Work to complete: Copy the records below word for word. Stop after the line that contains "let w := if".

Records to use START

(** The loop of [RunThread] for a block of the queue. *)
Definition on_packet (delay : Z) (vol : Z → Volume.t) (packet : list Z) : M (t W A) unit :=
  s ← get;
  let '(packet, hasVoice, e) :=
    match echoCanceller s with
    | Some e => let '(p, v, e) := EchoCanceller.ProcessInput delay packet true e in (p, v, Some e)
    | None => (packet, true, None)
    end in
  put (s <| echoCanceller := e |>);;
  packet ← cast (effects vol (postProcEffects s) packet);
  modify (λ s, s <| blocks ::= λ l, l ++ [packet] |>);;
  s ← get;
  if packetsPerFrame s =? 1 then Encode packet
  else
    f ← defined (into_frame packet s);
    put (s <| frame := f |> <| frameHasVoice := frameHasVoice s || hasVoice |> <| bufferedCount := u32 (bufferedCount s + 1) |>);;
    s ← get;
    if bufferedCount s =? packetsPerFrame s then
      modify follow_voice;;
      s ← get;
      Encode (frame s);;
      modify (λ s, s <| bufferedCount := 0 |> <| frameHasVoice := false |>)
    else mret tt.

(** The locals when the thread starts; [fresh] is what the frame's memory
    holds. *)
Definition RunThread_start (fresh : list Z) s : t W A :=
  s <| packetsPerFrame := frameDuration s / 20 |> <| bufferedCount := 0 |>
    <| frame := if 1 <? frameDuration s / 20 then fresh else [] |> <| frameHasVoice := false |> <| wasVadMode := false |>.
Fixpoint on_packets (vol : Z → Volume.t) (l : list (Z * list Z)) : M (t W A) unit :=
  match l with [] => mret tt | p :: l' => on_packet p.1 vol p.2;; on_packets vol l' end.
End ops.

(** The constructor; the parameters sent by the server and the memory of
    [packetLossPercent] are arguments. *)
Definition ctor {W A} `{OpusEnc W} (w : W) (needSecondary : bool) (medium strong noVoice : Z) (mediumM strongM : double) (memory : Z) : t W A :=
  let w := foldl (λ w r, opus_encoder_ctl false r w) w
    [SET_COMPLEXITY 10; SET_PACKET_LOSS_PERC 15; SET_INBAND_FEC 1; SET_SIGNAL_VOICE; SET_BANDWIDTH FULLBAND] in
  let w := if needSecondary then foldl (λ w r, opus_encoder_ctl true r w) w
    [SET_COMPLEXITY 10; SET_SIGNAL_VOICE; SET_BITRATE 8000; SET_INBAND_FEC 1; SET_PACKET_LOSS_PERC 15; SET_BANDWIDTH SUPERWIDEBAND] else w in
  mk w needSecondary 20000 0 None 10 false 20 memory (u32 medium) (u32 strong) mediumM strongM None false false (u32 noVoice) []
     1 0 [] false false [] [] [].
End OpusEncoder.

(* ------------------------------------------------------------------ *)
(** ** Every sample is encoded once *)

Section encoding.
Import OpusEncoder.
Context {W A : Type} `{OE : OpusEnc W} `{AP : EchoCanceller.Apm A} {OL : OpusEncLaws W} {AL : EchoCanceller.ApmLaws A}.
Context (n : Z) (Hn : 1 ≤ n ≤ 6).
Implicit Types s : t W A.

Abbreviation samples := (Forall (λ x, is_s16 x)).
(** What the controller is called with: the second frame fits its buffer, or
    the second encoder failed. *)
Definition call_fits (c : call) : Prop :=
  2 ≤ zlen (c_data c) ≤ 4096 ∧ zlen (c_secondaryData c) ≤ 128 ∧
  (c_secondaryLength c = zlen (c_secondaryData c) ∨ 2 ^ 63 ≤ c_secondaryLength c).

Record encoder_ok s : Prop := {
  eo_ppf : packetsPerFrame s = n;
  eo_count : 0 ≤ bufferedCount s < n;
  eo_frame : n ≠ 1 → zlen (frame s) = 960 * n;
  eo_samples : samples (frame s);
  eo_once : concat (encoded s) ++ take (Z.to_nat (960 * bufferedCount s)) (frame s) = concat (blocks s);
  eo_encoded : Forall (λ f, zlen f = 960 * n) (encoded s);
  eo_calls : Forall call_fits (calls s);
  eo_meter : ∀ m, levelMeter s = Some m → meter_ok m;
}.
Definition never {X} : exn → X → Prop := λ _ _, False.
#[local] Abbreviation wpe m s Q := (wp m s Q never (λ c, c = BadCast)).

Lemma effects_samples vol l packet out : effects vol l packet = Some out → samples packet → zlen out = zlen packet ∧ samples out.
Proof.
  revert packet. induction l as [|e l IH]; intros packet E Hp; [by injection E as ->|]. cbn in E.
  destruct (Volume.Process (vol e) packet) as [x|] eqn:Ex; [|done]. cbn in E. destruct (Process_samples _ _ _ Ex Hp) as [Hl Hx].
  destruct (IH x E Hx) as [-> Ho]. done.
Qed.
Lemma ProcessInput_samples delay (l : list Z) v (e : EchoCanceller.t A) : zlen l = 960 → samples l →
  zlen (EchoCanceller.ProcessInput delay l v e).1.1 = 960 ∧ samples (EchoCanceller.ProcessInput delay l v e).1.1.
Proof.
  intros Hl Hs. unfold EchoCanceller.ProcessInput. destruct (_ || _); [done|].
  assert (∀ (x : list Z) (e : EchoCanceller.t A), samples x → zlen (EchoCanceller.process_half delay x e).1 = zlen x ∧ samples (EchoCanceller.process_half delay x e).1) as Hhalf.
  { intros x e' Hx. unfold EchoCanceller.process_half. set (e2 := if EchoCanceller.enableAEC e' then _ else _).
    pose proof (EchoCanceller.stream_in_place x (EchoCanceller.apm e2) Hx) as H. by destruct (EchoCanceller.ProcessStream x (EchoCanceller.apm e2)). }
  pose proof (Hhalf (take 480 l) e (Forall_take _ _ _ Hs)) as [H1 H1']. destruct (EchoCanceller.process_half delay (take 480 l) e) as [l1 e1].
  pose proof (Hhalf (drop 480 l) e1 (Forall_drop _ _ _ Hs)) as [H2 H2']. destruct (EchoCanceller.process_half delay (drop 480 l) e1) as [l2 e2].
  cbn [fst snd] in *. split; [|by apply Forall_app_2]. unfold zlen in *. rewrite length_app, length_take, length_drop in *. lia.
Qed.

(** What stays as it is while a block is encoded. *)
Definition like s s' : Prop :=
  packetsPerFrame s' = packetsPerFrame s ∧ bufferedCount s' = bufferedCount s ∧ frame s' = frame s ∧ blocks s' = blocks s.
Lemma wp_encoder_meter l s Q : samples l → (∀ m, levelMeter s = Some m → meter_ok m) →
  (∀ m, (∀ m', m = Some m' → meter_ok m') → Q tt (s <| levelMeter := m |>)) → wpe (meter l) s Q.
Proof.
  intros Hl Hm HQ. unfold meter. apply wp_bind, wp_get. destruct (levelMeter s) as [m|] eqn:Em.
  - apply wp_bind. destruct (Update_ok l m Hl (Hm m eq_refl)) as (m' & E & Hm'). eapply wp_defined; [exact E|].
    apply wp_put, HQ. by intros ? [= <-].
  - apply wp_ret. replace s with (s <| levelMeter := None |>) by (destruct s; cbn in Em; by subst). by apply HQ.
Qed.
Lemma wp_encode (second : bool) (pcm : list Z) (max : Z) s Q : 0 ≤ max →
  (∀ (r : Z) (packet : bytes) (w : W), is_s32 r → r ≤ max → zlen packet = Z.max 0 r →
     Q (r, packet) (s <| enc := w |> <| encoded ::= λ l, if second then l else l ++ [pcm] |>)) → wpe (encode second pcm max) s Q.
Proof.
  intros Hmax HQ. unfold encode. apply wp_bind, wp_get. pose proof (packet_fits second pcm max (enc s) Hmax) as Hf.
  destruct (opus_encode _ _ _ _) as [[r packet] w]. destruct Hf as (H1 & H2 & H3). apply wp_bind, wp_put, wp_ret. by apply HQ.
Qed.
Lemma wp_Encode data s Q : samples data → (∀ m, levelMeter s = Some m → meter_ok m) → Forall call_fits (calls s) →
  (∀ s', like s s' → encoded s' = encoded s ++ [data] → (∀ m, levelMeter s' = Some m → meter_ok m) → Forall call_fits (calls s') → Q tt s') →
  wpe (Encode data) s Q.
Proof.
  intros Hd Hm Hc HQ. unfold Encode. apply wp_bind, wp_modify. set (s1 := if requestedBitrate s =? currentBitrate s then s else _).
  assert (like s s1 ∧ encoded s1 = encoded s ∧ levelMeter s1 = levelMeter s ∧ calls s1 = calls s) as (L1 & E1 & M1 & C1)
    by (subst s1; by destruct (_ =? _)).
  clearbody s1. apply wp_bind, wp_encoder_meter; [done|by rewrite M1|]. intros m Hm2. apply wp_bind, wp_encode; [lia|]. intros r packet w H32 Hr Hl.
  set (s2 := _ <| encoded ::= _ |>).
  assert (like s s2 ∧ encoded s2 = encoded s ++ [data] ∧ levelMeter s2 = m ∧ calls s2 = calls s) as (L2 & E2 & M2 & C2)
    by (subst s2; cbn; by rewrite E1).
  clearbody s2. apply wp_bind, wp_get. destruct (Z.leb_spec r 0); [apply wp_ret, HQ; [done|done|by rewrite M2|by rewrite C2]|].
  destruct (Z.eqb_spec r 1); [apply wp_ret, HQ; [done|done|by rewrite M2|by rewrite C2]|].
  apply wp_if; intros _; [|apply wp_ret, HQ; [done|done|by rewrite M2|by rewrite C2]].
  assert (∀ (k : Z) (second : bytes) (s3 : t W A), like s s3 → encoded s3 = encoded s ++ [data] → levelMeter s3 = m → calls s3 = calls s →
    zlen second = Z.max 0 k → k ≤ 128 → is_s32 k →
    Q tt (s3 <| calls ::= λ l, l ++ [mkcall packet (u64 k) second] |>)) as Hend.
  { intros k second s3 L3 E3 M3 C3 Hk Hk2 Hk3. apply HQ; [done|done|cbn; by rewrite M3|]. cbn. rewrite C3.
    apply Forall_app_2; [done|]. constructor; [|done]. split_and!; cbn; [lia|lia|lia|].
    destruct (decide (0 ≤ k)); [left; rewrite u64_small; lia|right]. unfold u64. rewrite <- (Z_mod_plus_full k 1). rewrite Z.mod_small; lia. }
  apply wp_bind, wp_if; intros _.
  - apply wp_encode; [lia|]. intros k second w' Hk32 Hk Hk2. apply wp_modify, Hend; done.
  - apply wp_ret, wp_modify. by apply Hend.
Qed.

Lemma follow_voice_like s : like s (follow_voice s) ∧ encoded (follow_voice s) = encoded s ∧ levelMeter (follow_voice s) = levelMeter s ∧
  calls (follow_voice s) = calls s.
Proof.
  unfold follow_voice, ctl_second. destruct (vadMode s); [destruct (frameHasVoice s)|destruct (wasVadMode s)];
    cbn; repeat match goal with |- context [if ?b then _ else _] => destruct b end; done.
Qed.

Records to use END

Finished task:
(** The loop of [RunThread] for a block of the queue. *)
Definition on_packet (delay : Z) (vol : Z → Volume.t) (packet : list Z) : M (t W A) unit :=
  s ← get;
  let '(packet, hasVoice, e) :=
    match echoCanceller s with
    | Some e => let '(p, v, e) := EchoCanceller.ProcessInput delay packet true e in (p, v, Some e)
    | None => (packet, true, None)
    end in
  put (s <| echoCanceller := e |>);;
  packet ← cast (effects vol (postProcEffects s) packet);
  modify (λ s, s <| blocks ::= λ l, l ++ [packet] |>);;
  s ← get;
  if packetsPerFrame s =? 1 then Encode packet
  else
    f ← defined (into_frame packet s);
    put (s <| frame := f |> <| frameHasVoice := frameHasVoice s || hasVoice |> <| bufferedCount := u32 (bufferedCount s + 1) |>);;
    s ← get;
    if bufferedCount s =? packetsPerFrame s then
      modify follow_voice;;
      s ← get;
      Encode (frame s);;
      modify (λ s, s <| bufferedCount := 0 |> <| frameHasVoice := false |>)
    else mret tt.

(** The locals when the thread starts; [fresh] is what the frame's memory
    holds. *)
Definition RunThread_start (fresh : list Z) s : t W A :=
  s <| packetsPerFrame := frameDuration s / 20 |> <| bufferedCount := 0 |>
    <| frame := if 1 <? frameDuration s / 20 then fresh else [] |> <| frameHasVoice := false |> <| wasVadMode := false |>.
Fixpoint on_packets (vol : Z → Volume.t) (l : list (Z * list Z)) : M (t W A) unit :=
  match l with [] => mret tt | p :: l' => on_packet p.1 vol p.2;; on_packets vol l' end.
End ops.

(** The constructor; the parameters sent by the server and the memory of
    [packetLossPercent] are arguments. *)
Definition ctor {W A} `{OpusEnc W} (w : W) (needSecondary : bool) (medium strong noVoice : Z) (mediumM strongM : double) (memory : Z) : t W A :=
  let w := foldl (λ w r, opus_encoder_ctl false r w) w
    [SET_COMPLEXITY 10; SET_PACKET_LOSS_PERC 15; SET_INBAND_FEC 1; SET_SIGNAL_VOICE; SET_BANDWIDTH FULLBAND] in
  let w := if needSecondary then foldl (λ w r, opus_encoder_ctl true r w) w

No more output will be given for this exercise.